James ConeyDec 2 2020

Vertical integration has its drawbacks

twitter-iconfacebook-iconlinkedin-iconmail-iconprint-icon
Search supported by
comment-speech

I have been watching a rather brilliant BBC show called Saving Britain’s Pubs.

Hosted by chef and pub owner Tom Kerridge, it was filmed in the early part of this year, so takes an unexpected turn when the first national lockdown arrives.

But one of the most revealing features of it is the relationship between some landlords and the ultimate owners of their properties, the tied pubs.

These landlords are locked into paying rent to a big chain and agreeing to sell beer supplied from that chain and pay its wholesale prices.

One couple from the West Country, who have no shortage of customers, find themselves forced to hike their prices to ludicrous levels just to make ends meet (their profit for one year was just £3,000).

The upshot was that they ended up having to run their business in a way they did not want, because they were obliged to report to the pub company.

This reminded me of what I hear so often from people who have not enjoyed working for vertically integrated advice companies – the advisers are like landlords tied to a pub company.

I have always said that independent financial advice is the gold standard of the industry

In many respects, working for one of these businesses helps a great deal. 

You get the benefit of mass branding, you have IT, compliance and lots of investment tools and expertise at your disposal.

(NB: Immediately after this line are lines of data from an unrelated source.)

(** A server that has reported Stopped. *)
Lemma evaluate_follows_client_state_witness :
  (3 ≠ 2)%Z
  ∧ (Eval.evaluateHotCode (Commands.onDidChangeState 3 MoreSamples.serverUp)
       (JS.lit "1 + 1") None None).2
    = [Eval.ExecutedFile (JS.lit "hot") [JS.lit "eval"; JS.lit "1 + 1"] 30000
         (JS.lit "/work")]
  ∧ head (Eval.evaluateHotCode (Commands.onDidChangeState 2 MoreSamples.serverUp)
            (JS.lit "1 + 1") None None).2
    = Some (Eval.SentRequest (JS.lit "hot/eval")
              {| Eval.code := JS.lit "1 + 1"; Eval.paramNamespace := None;
                 Eval.paramFileUri := None |}).
Proof.
  assert (H : (3 ≠ 2)%Z) by lia.
  pose proof (evaluate_follows_client_state MoreSamples.serverUp (JS.lit "1 + 1")
                None None 3) as (_ & Hstopped & _).
  pose proof (evaluate_follows_client_state MoreSamples.serverUp (JS.lit "1 + 1")
                None None 3) as (_ & _ & Hrunning).
  split; [exact H|]. split; [exact (Hstopped H) | exact (Hrunning eq_refl)].
Defined.



(** X15: when the server answers with a failure that carries no error text
    and no side output with visible content, the eval commands show no
    annotation: [showInlineResult] is handed [undefined] and throws. *)
Theorem evalAndAnnotate_silent_failure (env : Eval.Env) (code : JS.str)
    (namespace fileUri : option JS.str) (r : Eval.EvalResult) :
  Eval.client env && Eval.isRunning env = true →
  Eval.sendRequest env (JS.lit "hot/eval")
    {| Eval.code := code; Eval.paramNamespace := Eval.orNull namespace;
       Eval.paramFileUri := Eval.orNull fileUri |} = Eval.Responds (Some r) →
  Eval.success r = false → Eval.error r = None →
  Render.hasOutput (Eval.stdout r) = false →
  ∃ message, Commands.evalAndAnnotate env code namespace fileUri
             = Form.Thrown message.
Proof.
  intros Hup Hreply Hfail Herr Hout.
  unfold Commands.evalAndAnnotate, Eval.evaluateHotCode. rewrite Hup, Hreply.
  cbn [fst Eval.success Eval.error Eval.stdout]. rewrite Hfail, Herr.
  unfold Commands.inlineAnnotation. rewrite Hout. eauto.
Qed.

(** A server that reports a failure and nothing else. *)
Lemma evalAndAnnotate_silent_failure_witness :
  ∃ message,
    Commands.evalAndAnnotate MoreSamples.serverFailsSilently (JS.lit "1 + 1") None None
    = Form.Thrown message.
Proof.
  exact (evalAndAnnotate_silent_failure MoreSamples.serverFailsSilently
           (JS.lit "1 + 1") None None _ eq_refl eq_refl eq_refl eq_refl eq_refl).
Defined.

(** ** Formatting from the command *)




(** X17: after a clean exit of the formatter the temporary file never
    stays behind, whether the read-back succeeds, throws, or the formatter
    itself has removed the file. *)
Theorem format_clean_exit_removes_tmp (env : Fmt.Env) (content : JS.str)
    (w : Fmt.World) (out err : JS.str) :
  Fmt.writeFault env = None →
  (Fmt.ran env content w).1 = Child.ExitZero out err →
  Fmt.files (Fmt.formatHotDocument env content w).2 !! Fmt.tmpFile env = None.
Proof.
  intros Hw Hexit. rewrite (format_after_write env content w Hw), Hexit.
  cbn [Child.callbackArgs].
  unfold Fmt.onFormatted, Fmt.tryCatch, Fmt.bind, Fmt.readFileSync,
    Fmt.unlinkSync, Fmt.appendLine, Fmt.ret.
  cbn [Fmt.files Fmt.logged].
  repeat case_match; simplify_eq; cbn [snd Fmt.files];
    first [apply lookup_delete_eq | assumption].
Qed.

(** A formatter that rewrites the file, on a file system whose reads fail. *)
Lemma format_clean_exit_removes_tmp_witness :
  Fmt.files
    (Fmt.formatHotDocument MoreSamples.fmtUnreadable (JS.lit "x  1") Samples.emptyWorld).2
    !! Fmt.tmpFile MoreSamples.fmtUnreadable = None.
Proof.
  exact (format_clean_exit_removes_tmp MoreSamples.fmtUnreadable (JS.lit "x  1")
           Samples.emptyWorld [] [] eq_refl eq_refl).
Defined.

(** X18: after a clean exit with the file read back, applying the edits
    [formatHotDocument] returns to the document gives exactly the
    formatter's output, and [hot.formatDocument] reports "Hot file
    formatted." when that differs from the document and "File already
    formatted." when it does not. *)
Theorem formatDocument_applies_output (env : Fmt.Env) (content : JS.str)
    (w : Fmt.World) (out err formatted : JS.str) :
  Fmt.writeFault env = None → Fmt.readFault env = None →
  (Fmt.ran env content w).1 = Child.ExitZero out err →
  (Fmt.ran env content w).2 !! Fmt.tmpFile env = Some formatted →
  ∃ edits w', Fmt.formatHotDocument env content w = (Eval.Fulfilled edits, w')
    ∧ fold_left Commands.applyEdit edits content = formatted
    ∧ Commands.formatMessage edits
      = if JS.eqb formatted content then JS.lit "File already formatted."
        else JS.lit "Hot file formatted.".
Proof.
  intros Hw Hr Hexit Hfile.
  rewrite (format_clean_exit env content w out err formatted Hw Hr Hexit Hfile).
  eexists _, _. split; [reflexivity|]. unfold JS.eqb.
  case_bool_decide as Heq.
  - split; [simpl; congruence | reflexivity].
  - split; [|reflexivity]. unfold Commands.applyEdit, Fmt.replaceAll. simpl.
    now rewrite drop_all, app_nil_r.
Qed.

(** A document with two spaces that the formatter rewrites with one. *)
Lemma formatDocument_applies_output_witness :
  ∃ edits w',
    Fmt.formatHotDocument MoreSamples.fmtRewrites (JS.lit "x  1") Samples.emptyWorld
    = (Eval.Fulfilled edits, w')
    ∧ fold_left Commands.applyEdit edits (JS.lit "x  1") = JS.lit "x 1"
    ∧ Commands.formatMessage edits
      = if JS.eqb (JS.lit "x 1") (JS.lit "x  1") then JS.lit "File already formatted."
        else JS.lit "Hot file formatted.".
Proof.
  apply (formatDocument_applies_output MoreSamples.fmtRewrites (JS.lit "x  1")
           Samples.emptyWorld [] [] (JS.lit "x 1")); reflexivity.
Defined.

(** X19: when the formatter fails without the CHAR-AUDIT marker, the
    document gets no edit and [hot.formatDocument] reports "File already
    formatted.". *)
Theorem formatDocument_failure_reported_formatted (env : Fmt.Env) (content : JS.str)
    (w : Fmt.World) (e : Child.JsError) (out err : JS.str) :
  Fmt.writeFault env = None →
  Child.callbackArgs (Fmt.ran env content w).1 = (Some e, out, err) →
  JS.truthy err && JS.includes err (JS.lit "CHAR-AUDIT") = false →
  (Fmt.formatHotDocument env content w).1 = Eval.Fulfilled []
  ∧ ∀ edits, (Fmt.formatHotDocument env content w).1 = Eval.Fulfilled edits →
             fold_left Commands.applyEdit edits content = content
             ∧ Commands.formatMessage edits = JS.lit "File already formatted.".
Proof.
  intros Hw Hargs Hmark.
  destruct (format_other_failure env content w e out err Hw Hargs Hmark) as [Hres _].
  split; [exact Hres|]. intros edits Hedits. rewrite Hres in Hedits.
  injection Hedits as <-. split; reflexivity.
Qed.

(** A formatter that rejects the source. *)
Lemma formatDocument_failure_reported_formatted_witness :
  (Fmt.formatHotDocument Samples.fmtRejects (JS.lit "x 1") Samples.emptyWorld).1
  = Eval.Fulfilled []
  ∧ ∀ edits,
      (Fmt.formatHotDocument Samples.fmtRejects (JS.lit "x 1") Samples.emptyWorld).1
      = Eval.Fulfilled edits →
      fold_left Commands.applyEdit edits (JS.lit "x 1") = JS.lit "x 1"
      ∧ Commands.formatMessage edits = JS.lit "File already formatted.".
Proof.
  apply (formatDocument_failure_reported_formatted Samples.fmtRejects (JS.lit "x 1")
           Samples.emptyWorld
           {| Child.message := JS.lit "Command failed: hot fmt /tmp/hot-fmt-1.hot" |}
           [] (JS.lit "error: unexpected token")); reflexivity.
Defined.

(** ** Annotations in a row *)

(** X20: the edit handler does not cancel the 10-second timer.  When an
    annotation is cleared by an edit and a second one is shown on the same
    editor before the first one's timer runs out, that timer removes the
    second annotation. *)
Theorem stale_timer_clears_new_annotation (h : Render.Host)
    (editor : Render.Editor) (range range' : Form.Range)
    (result result' : JS.str) (isError isError' : bool)
    (stdout stdout' : option JS.str) :
  let '(h1, l, t) := Render.showInlineResult editor range result isError stdout h in
  let h2 := Render.fire (Render.DidChangeTextDocument l (Render.document editor)) h1 in
  let '(h3, _, _) :=
    Render.showInlineResult editor range' result' isError' stdout' h2 in
  Render.decorations h3 !! Render.editorId editor
  = Some [{| Render.range := {| Form.start := Form.stop range';
                                Form.stop := Form.stop range' |};
             Render.contentText := Render.displayedText result' stdout';
             Render.color := if isError' then Render.errorForeground
                             else Render.terminalAnsiGreen |}]
  ∧ Render.decorations (Render.fire (Render.Timeout t) h3)
      !! Render.editorId editor = Some [].
Proof.
  pose proof (earlier_timer_clears_later_annotation h editor range range' result
                result' isError isError' stdout stdout') as H.
  destruct (Render.showInlineResult editor range _ _ _ h) as [[h1 l] t].
  cbv zeta in *.
  destruct (Render.showInlineResult editor range' _ _ _ _) as [[h3 l'] t'] eqn:Hshow.
  destruct H as [_ Hclear]. split; [|exact Hclear].
  unfold Render.showInlineResult in Hshow. injection Hshow as <- _ _.
  cbn [Render.decorations Render.setDecorations]. apply lookup_insert_eq.
Qed.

It can also mean feeling part of a bigger team, with a corporate structure built around you that provides support.

But with this comes a responsibility to behave in a certain manner that is set by someone who may not understand the type of business you want to run. And the support, when it does come, is often in a limited way – typically focussed on revenue generation.

In some cases this means being forced to sell products you may not necessarily think are the best; being asked to hit sales targets and profitability levels that you may not approve of; and being constantly under pressure to change your business methods if they do not seem to be working.

Most recently I heard from one adviser who fell out with a company because he did not want to sell products to his friends and family, which he claimed was the modus operandi of all new recruits in this company.

Another adviser who had left a different company told me of the pressures to churn products all the time in order to justify advice fees.

I have always said that independent financial advice is the gold standard of the industry – and financial advisers I speak to regularly going it alone, or who are part of small businesses, are extraordinarily proud of what they achieve.

Their morality and philosophy is at the heart of the business, not those of a bigger company behind them.

But given the ever-growing challenges of running a business on your own, and the almost insurmountable cost pressure of professional indemnity cover, it is inevitable that more consolidation and the attractions of becoming part a vertically integrated company grow by the day.

There were two important lessons I took from the pub programme.

The first was that Mr Kerridge himself ran his Michelin-starred business through a tied pub company – and he became so successful that he seemed to be able to operate on his own terms.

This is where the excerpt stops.